* [YOUR ASSIGNMENT]
In the data below, how many lines contain the string "internal"? Give only the number.

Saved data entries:
*** Begin section ***

(* ===== verification/StartupWitnesses.v ===== *)
(** Configuration and startup at a concrete environment: no file, the keys and the database's
    host in variables. *)

From S2P Require Import Demo StartupTheorems ServiceWitnesses.
From Stdlib Require Import Ascii.

Definition environment (name : string) : string :=
  headers [("SPG_AES_KEY", zero_key); ("SPG_JWT_SECRET", "jwt secret"); ("SPG_DATABASE_HOST", "db.internal")] name.

(** Durations of whole minutes or hours. *)
Definition parse_duration (s : string) : res duration :=
  let n := (String.length s - 1)%nat in
  let! z := ParseInt (str_take n s) in
  if (str_drop n s =? "m")%string then Ok (z * Minute)
  else if (str_drop n s =? "h")%string then Ok (z * Hour)
  else Err (ErrLeaf "time: unknown unit").

#[export] Instance EnvViper : ViperLib := {
  ReadInConfig _ := inr ConfigFileNotFoundError;
  Getenv := environment;
  decode_string x := match x with SStr s => Ok s | SInt z => Ok (FormatInt z) | SBool b => Ok (if b then "1" else "0") end;
  decode_int x := match x with SStr s => ParseInt s | SInt z => Ok z | SBool b => Ok (if b then 1 else 0) end;
  decode_int32 x := match x with SStr s => ParseInt s | SInt z => Ok z | SBool b => Ok (if b then 1 else 0) end;
  decode_bool x := match x with SStr s => Ok (s =? "true")%string | SInt z => Ok (negb (z =? 0)) | SBool b => Ok b end;
  decode_duration x := match x with SStr s => parse_duration s | SInt z => Ok z | SBool _ => Err (ErrLeaf "not a duration") end;
  Get v key :=
    let env := environment (env_name v key) in
    if negb (env =? "")%string then Some (SStr env) else
    match lookup_key key (vp_config v) with Some x => Some x | None => lookup_key key (vp_defaults v) end
}.

#[export] Instance EnvViperLaws : ViperLaws.
Proof. by split. Qed.

#[export] Instance LocalPool : PgxPool := {
  ParseConfig s := Ok (mkPoolConfig s 4 0 Hour);
  NewWithConfig _ := Ok tt
}.

Definition demo_config : Config :=
  mkConfig (mkServerConfig "0.0.0.0" 8080 "debug")
    (mkDatabaseConfig "db.internal" 5432 "postgres" "postgres" "payment_gateway" "disable" 20 5 (30 * Minute))
    (mkRedisConfig "localhost" 6379 "" 0) (mkJWTConfig "jwt secret" (24 * Hour) "secure-payment-gateway")
    (mkAESConfig zero_key) (mkLogConfig "info" false).

Lemma demo_Load : Load "" = Ok demo_config.
Proof. evaluate. Qed.


Lemma server_serves_witness :
  exists app s' cs s2, answer (main (Err (ErrLeaf "no such file")) "") (demo 1000) = Some (inl app) /\
    app_Addr app = "0.0.0.0:8080" /\
    serve_all (app_ServeHTTP app) [demo_http "GET" "/health" "" []; demo_http "GET" "/api/v1/wallets/balance" "" []] s' = Some (cs, s2) /\
    length cs = 2%nat.
Proof.
  destruct (server_serves (Err (ErrLeaf "no such file")) "" (demo 1000) (demo_ready _ _) (demo_idle _ _) (demo_reliable _))
    as (r & es & s' & Hrun & _ & Hst & Hserve).
  unfold started in Hst. rewrite demo_Load in Hst.
  assert (Hp : pool_ok (c_Database demo_config) = true) by evaluate.
  assert (Hk : key_ok (ae_Key (c_AES demo_config)) = true) by evaluate.
  rewrite Hp, Hk in Hst. destruct Hst as (app & -> & Haddr & _).
  destruct (Hserve app [demo_http "GET" "/health" "" []; demo_http "GET" "/api/v1/wallets/balance" "" []] eq_refl) as (cs & s2 & H1 & H2 & _).
  exists app, s', cs, s2. split; [unfold answer; rewrite Hrun; reflexivity|]. split; [rewrite Haddr; evaluate|]. split; [exact H1|exact H2].
Defined.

*** End section ***

* [EXERCISE ANSWER]
2